◆ **WHAT IS EXPECTED**
Output the data verbatim, with nothing added or dropped.

________

(** Skip to the start of the next line; [None] when there is none. *)
Fixpoint next_line (p : list Z) : outcome (option (list Z)) :=
  match p with
  | [] => Undef
  | c :: p' =>
      if is_end c then
        if c =? 0 then Ok None
        else match p' with [] => Ok None | _ => Ok (Some p') end
      else match p' with [] => Ok None | _ => next_line p' end
  end.

(** The outer loop, while [p] is not at a NUL; every turn advances [p], so the length of the array is fuel
    enough (see [get_safe]). *)
Fixpoint get_loop (fuel : nat) (p key dest : list Z) (destlen : Z) : outcome (Z * list Z) :=
  match fuel with
  | O => Undef
  | S n =>
      match p with
      | [] => Undef
      | c :: _ =>
          if c =? 0 then not_found dest
          else
            mk ← match_key key p;
            match mk with
            | None => not_found dest
            | Some (k, q) =>
                match q with
                | [] => Undef
                | qc :: q' =>
                    if (match k with [] => true | _ => false end) && (qc =? 61)
                    then get_value q' dest destlen 0 false
                    else
                      nl ← next_line q;
                      match nl with
                      | None => not_found dest
                      | Some p' => get_loop n p' key dest destlen
                      end
                end
            end
      end
  end.

(** [get(key, dest, destlen)]: the returned length, -1 when not found, and [dest] after. *)
Definition get (d : Dictionary) (key dest : list Z) (destlen : Z) : outcome (Z * list Z) :=
  if destlen =? 0 then Ok (-1, dest) else get_loop (S (length d)) d key dest destlen.

(** [get(key, Buffer<BC> &dest)]: straight into the buffer's array. *)
Definition get_buffer (d : Dictionary) (key : list Z) (b : Buffer) : outcome (Buffer * bool) :=
  '(r, m) ← get d key (_b b) (capacity b);
  if 0 <=? r then b' ← setSize (mkBuffer m (_l b)) r; Ok (b', true)
  else Ok (clear (mkBuffer m (_l b)), false).

(** [getB(key, dfl)]; [tmp] is the uninitialised [char tmp[4]]. *)
Definition getB (tmp : list Z) (d : Dictionary) (key : list Z) (dfl : bool) : outcome bool :=
  '(r, t) ← get d key tmp 4;
  if 0 <=? r then
    let c := nth 0 t 0 in Ok ((c =? 49) || (c =? 116) || (c =? 84))
  else Ok dfl.

(** [strtoull(s, 0, 16)] and [strtoll(s, 0, 16)] of the C library. *)
Definition hex_value (c : Z) : option Z :=
  if (48 <=? c) && (c <=? 57) then Some (c - 48)
  else if (97 <=? c) && (c <=? 102) then Some (c - 87)
  else if (65 <=? c) && (c <=? 70) then Some (c - 55)
  else None.

Fixpoint hex_digits (s : list Z) (acc : Z) : Z :=
  match s with
  | [] => acc
  | c :: s' => match hex_value c with Some v => hex_digits s' (acc * 16 + v) | None => acc end
  end.

Definition is_space (c : Z) : bool := (c =? 32) || ((9 <=? c) && (c <=? 13)).

Fixpoint skip_space (s : list Z) : list Z :=
  match s with c :: s' => if is_space c then skip_space s' else s | [] => [] end.

Definition skip_0x (s : list Z) : list Z :=
  match s with
  | 48 :: x :: c :: s' =>
      if ((x =? 120) || (x =? 88)) && bool_decide (is_Some (hex_value c)) then c :: s' else s
  | _ => s
  end.

(** Sign and magnitude of the number at the start of [s]. *)
Definition strto_hex (s : list Z) : bool * Z :=
  match skip_space s with
  | 45 :: s' => (true, hex_digits (skip_0x s') 0)
  | 43 :: s' => (false, hex_digits (skip_0x s') 0)
  | s' => (false, hex_digits (skip_0x s') 0)
  end.

Definition hexStrToU64 (s : list Z) : Z :=
  let '(neg, n) := strto_hex s in
  if 2 ^ 64 <=? n then 2 ^ 64 - 1 else if neg then u64 (- n) else n.

Definition hexStrTo64 (s : list Z) : Z :=
  let '(neg, n) := strto_hex s in
  if neg then Z.max (- n) (- 2 ^ 63) else Z.min n (2 ^ 63 - 1).

(** The C string at the start of an array. *)
Fixpoint cstr (s : list Z) : list Z :=
  match s with c :: s' => if c =? 0 then [] else c :: cstr s' | [] => [] end.

(** [getUI] and [getI]; [tmp] is the uninitialised [char tmp[128]]. *)
Definition getUI (tmp : list Z) (d : Dictionary) (key : list Z) (dfl : Z) : outcome Z :=
  '(r, t) ← get d key tmp 128; Ok (if 1 <=? r then hexStrToU64 (cstr t) else dfl).
Definition getI (tmp : list Z) (d : Dictionary) (key : list Z) (dfl : Z) : outcome Z :=
  '(r, t) ← get d key tmp 128; Ok (if 1 <=? r then hexStrTo64 (cstr t) else dfl).

Definition contains (tmp : list Z) (d : Dictionary) (key : list Z) : outcome bool :=
  '(r, _) ← get d key tmp 2; Ok (0 <=? r).

(** ** add *)

(** The bytes the value loop emits for one character. *)
Definition escape1 (c : Z) : list Z :=
  if c =? 0 then [92; 48]
  else if c =? 13 then [92; 114]
  else if c =? 10 then [92; 110]
  else if c =? 92 then [92; 92]
  else if c =? 61 then [92; 101]
  else [c].

Definition escape (v : list Z) : list Z := concat (escape1 <$> v).

(** [_d[j++] = c; if (j == C) fail] for each of [bs]: the array, and whether all fitted. *)
Fixpoint put_all (d : Dictionary) (j : Z) (bs : list Z) : outcome (Dictionary * Z * bool) :=
  match bs with
  | [] => Ok (d, j, true)
  | c :: bs' =>
      d ← mem_write d j [c];
      if j + 1 =? zlen d then Ok (d, j + 1, false) else put_all d (j + 1) bs'
  end.

(** The characters [add(key, value, vlen)] takes from the object at [value]. *)
Fixpoint value_chars (n : nat) (value : list Z) : outcome (list Z) :=
  match n, value with
  | O, _ => Ok []
  | S m, c :: value' => r ← value_chars m value'; Ok (c :: r)
  | S _, [] => Undef
  end.

Fixpoint value_cstr (value : list Z) : outcome (list Z) :=
  match value with
  | [] => Undef
  | c :: value' => if c =? 0 then Ok [] else r ← value_cstr value'; Ok (c :: r)
  end.

Definition value_of (value : list Z) (vlen : Z) : outcome (list Z) :=
  if vlen <? 0 then value_cstr value else value_chars (Z.to_nat vlen) value.

(** The part of [add] after the value's characters are known; a failure puts the NUL back. *)
Definition add_chars (d : Dictionary) (key v : list Z) : outcome (Dictionary * bool) :=
  match find_nul d with
  | None => Ok (d, false)
  | Some i =>
      '(d1, j, ok) ← put_all d (Z.of_nat i) ((if (0 <? i)%nat then [10] else []) ++ key ++ [61] ++ escape v);
      if (ok : bool) then d2 ← mem_write d1 j [0]; Ok (d2, true)
      else d2 ← mem_write d1 (Z.of_nat i) [0]; Ok (d2, false)
  end.

Definition add (d : Dictionary) (key value : list Z) (vlen : Z) : outcome (Dictionary * bool) :=
  v ← value_of value vlen; add_chars d key v.

Definition addB (d : Dictionary) (key : list Z) (value : bool) : outcome (Dictionary * bool) :=
  add d key (if value then [49; 0] else [48; 0]) 1.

________

◆ **ANSWER AREA**
(** Skip to the start of the next line; [None] when there is none. *)
Fixpoint next_line (p : list Z) : outcome (option (list Z)) :=
  match p with
  | [] => Undef
  | c :: p' =>
      if is_end c then
        if c =? 0 then Ok None
        else match p' with [] => Ok None | _ => Ok (Some p') end
      else match p' with [] => Ok None | _ => next_line p' end
  end.

(** The outer loop, while [p] is not at a NUL; every turn advances [p], so the length of the array is fuel
    enough (see [get_safe]). *)
Fixpoint get_loop (fuel : nat) (p key dest : list Z) (destlen : Z) : outcome (Z * list Z) :=
  match fuel with
  | O => Undef
  | S n =>
      match p with
      | [] => Undef
      | c :: _ =>
          if c =? 0 then not_found dest
          else
            mk ← match_key key p;
            match mk with
            | None => not_found dest
            | Some (k, q) =>
                match q with
                | [] => Undef
                | qc :: q' =>
                    if (match k with [] => true | _ => false end) && (qc =? 61)
                    then get_value q' dest destlen 0 false
                    else
                      nl ← next_line q;
                      match nl with
                      | None => not_found dest
                      | Some p' => get_loop n p' key dest destlen
                      end
                end
            end
      end
  end.

(** [get(key, dest, destlen)]: the returned length, -1 when not found, and [dest] after. *)
Definition get (d : Dictionary) (key dest : list Z) (destlen : Z) : outcome (Z * list Z) :=
  if destlen =? 0 then Ok (-1, dest) else get_loop (S (length d)) d key dest destlen.

(** [get(key, Buffer<BC> &dest)]: straight into the buffer's array. *)
Definition get_buffer (d : Dictionary) (key : list Z) (b : Buffer) : outcome (Buffer * bool) :=
  '(r, m) ← get d key (_b b) (capacity b);
  if 0 <=? r then b' ← setSize (mkBuffer m (_l b)) r; Ok (b', true)
  else Ok (clear (mkBuffer m (_l b)), false).

(** [getB(key, dfl)]; [tmp] is the uninitialised [char tmp[4]]. *)
Definition getB (tmp : list Z) (d : Dictionary) (key : list Z) (dfl : bool) : outcome bool :=
  '(r, t) ← get d key tmp 4;
  if 0 <=? r then
    let c := nth 0 t 0 in Ok ((c =? 49) || (c =? 116) || (c =? 84))
  else Ok dfl.

(** [strtoull(s, 0, 16)] and [strtoll(s, 0, 16)] of the C library. *)
Definition hex_value (c : Z) : option Z :=
  if (48 <=? c) && (c <=? 57) then Some (c - 48)
  else if (97 <=? c) && (c <=? 102) then Some (c - 87)
  else if (65 <=? c) && (c <=? 70) then Some (c - 55)
  else None.

Fixpoint hex_digits (s : list Z) (acc : Z) : Z :=
  match s with
  | [] => acc
  | c :: s' => match hex_value c with Some v => hex_digits s' (acc * 16 + v) | None => acc end
  end.

Definition is_space (c : Z) : bool := (c =? 32) || ((9 <=? c) && (c <=? 13)).

Fixpoint skip_space (s : list Z) : list Z :=
  match s with c :: s' => if is_space c then skip_space s' else s | [] => [] end.

Definition skip_0x (s : list Z) : list Z :=
  match s with
  | 48 :: x :: c :: s' =>
      if ((x =? 120) || (x =? 88)) && bool_decide (is_Some (hex_value c)) then c :: s' else s
  | _ => s
  end.

(** Sign and magnitude of the number at the start of [s]. *)
Definition strto_hex (s : list Z) : bool * Z :=
  match skip_space s with
  | 45 :: s' => (true, hex_digits (skip_0x s') 0)
  | 43 :: s' => (false, hex_digits (skip_0x s') 0)
  | s' => (false, hex_digits (skip_0x s') 0)
  end.

Definition hexStrToU64 (s : list Z) : Z :=
  let '(neg, n) := strto_hex s in
  if 2 ^ 64 <=? n then 2 ^ 64 - 1 else if neg then u64 (- n) else n.

Definition hexStrTo64 (s : list Z) : Z :=
  let '(neg, n) := strto_hex s in
  if neg then Z.max (- n) (- 2 ^ 63) else Z.min n (2 ^ 63 - 1).

(** The C string at the start of an array. *)
Fixpoint cstr (s : list Z) : list Z :=
  match s with c :: s' => if c =? 0 then [] else c :: cstr s' | [] => [] end.

(** [getUI] and [getI]; [tmp] is the uninitialised [char tmp[128]]. *)
Definition getUI (tmp : list Z) (d : Dictionary) (key : list Z) (dfl : Z) : outcome Z :=
  '(r, t) ← get d key tmp 128; Ok (if 1 <=? r then hexStrToU64 (cstr t) else dfl).
Definition getI (tmp : list Z) (d : Dictionary) (key : list Z) (dfl : Z) : outcome Z :=
  '(r, t) ← get d key tmp 128; Ok (if 1 <=? r then hexStrTo64 (cstr t) else dfl).

Definition contains (tmp : list Z) (d : Dictionary) (key : list Z) : outcome bool :=
  '(r, _) ← get d key tmp 2; Ok (0 <=? r).

(** ** add *)

(** The bytes the value loop emits for one character. *)
Definition escape1 (c : Z) : list Z :=
  if c =? 0 then [92; 48]
  else if c =? 13 then [92; 114]
  else if c =? 10 then [92; 110]
  else if c =? 92 then [92; 92]
  else if c =? 61 then [92; 101]
  else [c].

Definition escape (v : list Z) : list Z := concat (escape1 <$> v).

(** [_d[j++] = c; if (j == C) fail] for each of [bs]: the array, and whether all fitted. *)
Fixpoint put_all (d : Dictionary) (j : Z) (bs : list Z) : outcome (Dictionary * Z * bool) :=
  match bs with
  | [] => Ok (d, j, true)
  | c :: bs' =>
      d ← mem_write d j [c];
      if j + 1 =? zlen d then Ok (d, j + 1, false) else put_all d (j + 1) bs'
  end.

(** The characters [add(key, value, vlen)] takes from the object at [value]. *)
Fixpoint value_chars (n : nat) (value : list Z) : outcome (list Z) :=
  match n, value with
  | O, _ => Ok []
  | S m, c :: value' => r ← value_chars m value'; Ok (c :: r)
  | S _, [] => Undef
  end.

Fixpoint value_cstr (value : list Z) : outcome (list Z) :=
  match value with
  | [] => Undef
  | c :: value' => if c =? 0 then Ok [] else r ← value_cstr value'; Ok (c :: r)
  end.

Definition value_of (value : list Z) (vlen : Z) : outcome (list Z) :=
  if vlen <? 0 then value_cstr value else value_chars (Z.to_nat vlen) value.

(** The part of [add] after the value's characters are known; a failure puts the NUL back. *)
Definition add_chars (d : Dictionary) (key v : list Z) : outcome (Dictionary * bool) :=
  match find_nul d with
  | None => Ok (d, false)
  | Some i =>
      '(d1, j, ok) ← put_all d (Z.of_nat i) ((if (0 <? i)%nat then [10] else []) ++ key ++ [61] ++ escape v);
      if (ok : bool) then d2 ← mem_write d1 j [0]; Ok (d2, true)
      else d2 ← mem_write d1 (Z.of_nat i) [0]; Ok (d2, false)
  end.

Definition add (d : Dictionary) (key value : list Z) (vlen : Z) : outcome (Dictionary * bool) :=
  v ← value_of value vlen; add_chars d key v.

Definition addB (d : Dictionary) (key : list Z) (value : bool) : outcome (Dictionary * bool) :=
  add d key (if value then [49; 0] else [48; 0]) 1.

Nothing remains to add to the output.